### [Exercise aim]
The expected output is exactly the lines below, starting at the line with "Ok (json_quote s)" and ending at the line with "(** ** Digests *)", both included; no other line belongs in it.

Saved data entries
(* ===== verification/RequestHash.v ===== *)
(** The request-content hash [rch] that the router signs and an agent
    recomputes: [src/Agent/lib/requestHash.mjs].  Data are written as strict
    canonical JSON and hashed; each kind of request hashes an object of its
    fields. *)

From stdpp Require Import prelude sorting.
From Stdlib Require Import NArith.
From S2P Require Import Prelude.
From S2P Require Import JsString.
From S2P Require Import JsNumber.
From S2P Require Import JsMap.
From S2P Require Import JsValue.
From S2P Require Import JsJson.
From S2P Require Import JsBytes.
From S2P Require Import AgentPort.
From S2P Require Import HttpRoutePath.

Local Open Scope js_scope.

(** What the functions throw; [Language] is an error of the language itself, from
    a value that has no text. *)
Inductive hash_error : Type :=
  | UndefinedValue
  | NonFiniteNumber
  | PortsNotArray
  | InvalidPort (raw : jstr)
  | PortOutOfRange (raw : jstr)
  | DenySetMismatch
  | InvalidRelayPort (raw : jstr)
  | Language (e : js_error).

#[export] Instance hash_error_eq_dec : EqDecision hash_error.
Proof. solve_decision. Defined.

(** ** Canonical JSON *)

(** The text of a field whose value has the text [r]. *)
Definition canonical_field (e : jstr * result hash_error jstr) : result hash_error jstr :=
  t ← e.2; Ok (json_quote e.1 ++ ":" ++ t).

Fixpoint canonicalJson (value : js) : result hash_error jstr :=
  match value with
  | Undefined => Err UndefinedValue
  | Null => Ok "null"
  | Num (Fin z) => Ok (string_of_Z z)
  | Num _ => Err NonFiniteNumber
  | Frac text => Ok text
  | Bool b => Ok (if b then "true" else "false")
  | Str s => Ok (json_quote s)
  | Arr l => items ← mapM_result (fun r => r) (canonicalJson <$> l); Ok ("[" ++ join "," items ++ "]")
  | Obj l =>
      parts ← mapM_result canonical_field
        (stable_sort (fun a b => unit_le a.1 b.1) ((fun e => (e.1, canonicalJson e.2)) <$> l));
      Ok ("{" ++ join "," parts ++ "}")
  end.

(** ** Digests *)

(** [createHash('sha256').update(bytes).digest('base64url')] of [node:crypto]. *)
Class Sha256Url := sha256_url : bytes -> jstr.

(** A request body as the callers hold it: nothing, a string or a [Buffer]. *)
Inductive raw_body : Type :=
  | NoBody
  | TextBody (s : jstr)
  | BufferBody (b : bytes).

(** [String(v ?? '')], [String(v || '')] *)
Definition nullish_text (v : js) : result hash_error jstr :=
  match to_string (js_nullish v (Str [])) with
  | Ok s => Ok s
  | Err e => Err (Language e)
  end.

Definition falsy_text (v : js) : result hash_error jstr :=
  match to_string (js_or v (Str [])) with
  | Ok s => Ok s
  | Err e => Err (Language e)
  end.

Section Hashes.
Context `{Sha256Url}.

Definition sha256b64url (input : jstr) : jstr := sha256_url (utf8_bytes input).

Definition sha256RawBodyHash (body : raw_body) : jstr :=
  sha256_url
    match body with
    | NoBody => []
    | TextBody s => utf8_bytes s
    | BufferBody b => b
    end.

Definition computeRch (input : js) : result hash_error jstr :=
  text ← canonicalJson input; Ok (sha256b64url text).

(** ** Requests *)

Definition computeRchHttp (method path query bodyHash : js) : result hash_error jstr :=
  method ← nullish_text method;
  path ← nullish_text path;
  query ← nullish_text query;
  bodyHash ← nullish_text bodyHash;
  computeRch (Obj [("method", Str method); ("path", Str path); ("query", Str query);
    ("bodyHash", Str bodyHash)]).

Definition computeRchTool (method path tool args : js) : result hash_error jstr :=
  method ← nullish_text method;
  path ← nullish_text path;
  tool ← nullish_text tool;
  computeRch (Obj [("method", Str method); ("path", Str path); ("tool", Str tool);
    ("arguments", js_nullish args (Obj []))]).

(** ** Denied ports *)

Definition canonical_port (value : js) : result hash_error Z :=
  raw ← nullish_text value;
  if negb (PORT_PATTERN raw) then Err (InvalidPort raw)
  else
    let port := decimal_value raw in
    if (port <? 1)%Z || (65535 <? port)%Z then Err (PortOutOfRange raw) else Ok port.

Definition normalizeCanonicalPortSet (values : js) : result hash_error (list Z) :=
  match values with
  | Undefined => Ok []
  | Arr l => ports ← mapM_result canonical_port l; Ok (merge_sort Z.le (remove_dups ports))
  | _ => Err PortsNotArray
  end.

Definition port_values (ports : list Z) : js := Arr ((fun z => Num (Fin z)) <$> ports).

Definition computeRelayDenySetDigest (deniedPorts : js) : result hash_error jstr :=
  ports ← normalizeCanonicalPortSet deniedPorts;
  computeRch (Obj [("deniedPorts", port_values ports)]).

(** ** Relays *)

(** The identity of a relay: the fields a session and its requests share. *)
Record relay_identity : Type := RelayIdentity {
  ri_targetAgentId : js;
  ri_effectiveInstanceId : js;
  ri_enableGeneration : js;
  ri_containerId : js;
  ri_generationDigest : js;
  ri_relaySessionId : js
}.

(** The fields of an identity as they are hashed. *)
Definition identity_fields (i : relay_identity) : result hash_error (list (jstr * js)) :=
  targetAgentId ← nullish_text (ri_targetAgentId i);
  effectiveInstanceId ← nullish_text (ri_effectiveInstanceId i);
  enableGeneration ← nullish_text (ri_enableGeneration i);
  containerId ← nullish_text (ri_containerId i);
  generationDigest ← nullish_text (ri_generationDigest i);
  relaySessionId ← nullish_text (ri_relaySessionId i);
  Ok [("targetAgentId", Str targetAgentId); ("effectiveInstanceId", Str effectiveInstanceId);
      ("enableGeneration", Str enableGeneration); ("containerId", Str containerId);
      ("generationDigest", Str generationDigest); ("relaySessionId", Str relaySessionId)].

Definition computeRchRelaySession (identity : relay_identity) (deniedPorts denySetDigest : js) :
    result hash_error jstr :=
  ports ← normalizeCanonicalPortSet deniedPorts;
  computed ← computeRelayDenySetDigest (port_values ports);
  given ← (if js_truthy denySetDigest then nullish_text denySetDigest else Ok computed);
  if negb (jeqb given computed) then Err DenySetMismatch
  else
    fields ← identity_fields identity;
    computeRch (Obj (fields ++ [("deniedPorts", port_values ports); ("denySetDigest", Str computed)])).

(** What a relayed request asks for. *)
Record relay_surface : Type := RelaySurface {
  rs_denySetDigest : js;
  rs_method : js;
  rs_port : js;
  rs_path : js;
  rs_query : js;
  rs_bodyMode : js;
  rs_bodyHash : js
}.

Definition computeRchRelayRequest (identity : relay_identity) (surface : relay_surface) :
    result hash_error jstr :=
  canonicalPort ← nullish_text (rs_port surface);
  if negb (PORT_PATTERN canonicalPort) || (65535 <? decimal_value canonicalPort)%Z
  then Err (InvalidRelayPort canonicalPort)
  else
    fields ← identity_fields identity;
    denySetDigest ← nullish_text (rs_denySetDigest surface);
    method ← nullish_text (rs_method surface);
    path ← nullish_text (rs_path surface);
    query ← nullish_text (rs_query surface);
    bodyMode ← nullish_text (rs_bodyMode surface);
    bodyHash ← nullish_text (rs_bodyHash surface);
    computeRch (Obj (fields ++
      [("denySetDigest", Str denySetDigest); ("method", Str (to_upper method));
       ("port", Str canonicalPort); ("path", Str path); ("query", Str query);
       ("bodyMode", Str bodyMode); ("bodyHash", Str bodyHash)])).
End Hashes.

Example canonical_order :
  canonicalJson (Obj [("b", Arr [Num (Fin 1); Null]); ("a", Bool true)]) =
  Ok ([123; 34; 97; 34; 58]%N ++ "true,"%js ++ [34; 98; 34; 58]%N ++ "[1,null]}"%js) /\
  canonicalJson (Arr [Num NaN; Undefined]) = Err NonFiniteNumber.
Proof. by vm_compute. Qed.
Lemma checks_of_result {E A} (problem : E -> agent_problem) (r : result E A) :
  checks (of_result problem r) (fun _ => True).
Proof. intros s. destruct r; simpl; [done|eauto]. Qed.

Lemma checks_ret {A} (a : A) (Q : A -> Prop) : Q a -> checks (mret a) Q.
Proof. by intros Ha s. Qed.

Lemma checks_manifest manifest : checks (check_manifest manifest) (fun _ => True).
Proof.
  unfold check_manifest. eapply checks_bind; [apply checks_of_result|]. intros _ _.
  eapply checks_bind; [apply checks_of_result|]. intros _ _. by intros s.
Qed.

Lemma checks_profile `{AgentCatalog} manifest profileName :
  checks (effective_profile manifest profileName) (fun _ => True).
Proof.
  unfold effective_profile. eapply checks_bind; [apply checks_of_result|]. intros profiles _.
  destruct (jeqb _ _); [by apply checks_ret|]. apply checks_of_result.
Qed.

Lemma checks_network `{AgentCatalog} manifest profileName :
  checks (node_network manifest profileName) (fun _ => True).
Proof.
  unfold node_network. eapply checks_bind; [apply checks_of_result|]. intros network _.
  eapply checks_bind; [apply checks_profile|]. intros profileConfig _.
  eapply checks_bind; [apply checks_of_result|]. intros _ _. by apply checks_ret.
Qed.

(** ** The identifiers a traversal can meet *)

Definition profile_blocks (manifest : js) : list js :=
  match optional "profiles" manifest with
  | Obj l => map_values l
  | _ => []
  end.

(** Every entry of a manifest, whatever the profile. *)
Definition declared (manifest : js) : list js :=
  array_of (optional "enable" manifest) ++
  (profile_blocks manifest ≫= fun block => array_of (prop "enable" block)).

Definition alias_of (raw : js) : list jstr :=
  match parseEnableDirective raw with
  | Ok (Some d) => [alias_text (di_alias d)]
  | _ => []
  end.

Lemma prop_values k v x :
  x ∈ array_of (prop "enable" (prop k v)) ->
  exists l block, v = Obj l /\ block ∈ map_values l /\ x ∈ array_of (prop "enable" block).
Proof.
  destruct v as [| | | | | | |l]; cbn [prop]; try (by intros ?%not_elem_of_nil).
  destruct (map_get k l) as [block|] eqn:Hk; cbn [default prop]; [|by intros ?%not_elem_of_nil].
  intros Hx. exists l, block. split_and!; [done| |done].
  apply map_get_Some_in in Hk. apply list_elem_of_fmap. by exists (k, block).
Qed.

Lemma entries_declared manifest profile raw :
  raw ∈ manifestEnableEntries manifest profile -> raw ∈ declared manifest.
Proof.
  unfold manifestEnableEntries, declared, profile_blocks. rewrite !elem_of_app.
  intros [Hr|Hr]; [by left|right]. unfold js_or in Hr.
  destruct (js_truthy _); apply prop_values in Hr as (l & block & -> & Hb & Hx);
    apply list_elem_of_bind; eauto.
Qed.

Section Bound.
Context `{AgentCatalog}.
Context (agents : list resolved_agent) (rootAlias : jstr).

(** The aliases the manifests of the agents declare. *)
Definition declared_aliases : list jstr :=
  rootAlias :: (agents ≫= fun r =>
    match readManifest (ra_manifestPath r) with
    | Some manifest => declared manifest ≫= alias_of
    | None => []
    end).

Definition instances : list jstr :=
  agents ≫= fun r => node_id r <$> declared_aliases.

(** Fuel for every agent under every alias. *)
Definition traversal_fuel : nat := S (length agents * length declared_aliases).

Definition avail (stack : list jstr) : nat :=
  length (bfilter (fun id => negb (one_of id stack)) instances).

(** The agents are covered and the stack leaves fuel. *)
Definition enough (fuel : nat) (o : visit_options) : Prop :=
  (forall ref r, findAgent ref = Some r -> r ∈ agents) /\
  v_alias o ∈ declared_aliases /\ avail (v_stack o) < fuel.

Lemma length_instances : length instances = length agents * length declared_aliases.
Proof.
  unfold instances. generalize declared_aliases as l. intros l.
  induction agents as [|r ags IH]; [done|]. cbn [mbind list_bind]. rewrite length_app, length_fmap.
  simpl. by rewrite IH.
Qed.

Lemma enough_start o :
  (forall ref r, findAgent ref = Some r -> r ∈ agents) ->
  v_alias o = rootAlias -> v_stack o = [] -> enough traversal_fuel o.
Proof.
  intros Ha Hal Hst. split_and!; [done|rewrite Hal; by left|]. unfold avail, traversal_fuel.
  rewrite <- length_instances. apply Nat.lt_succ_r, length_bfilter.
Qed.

### [Reply to the exercise]
  | Str s => Ok (json_quote s)
  | Arr l => items ← mapM_result (fun r => r) (canonicalJson <$> l); Ok ("[" ++ join "," items ++ "]")
  | Obj l =>
      parts ← mapM_result canonical_field
        (stable_sort (fun a b => unit_le a.1 b.1) ((fun e => (e.1, canonicalJson e.2)) <$> l));
      Ok ("{" ++ join "," parts ++ "}")
  end.

(** ** Digests *)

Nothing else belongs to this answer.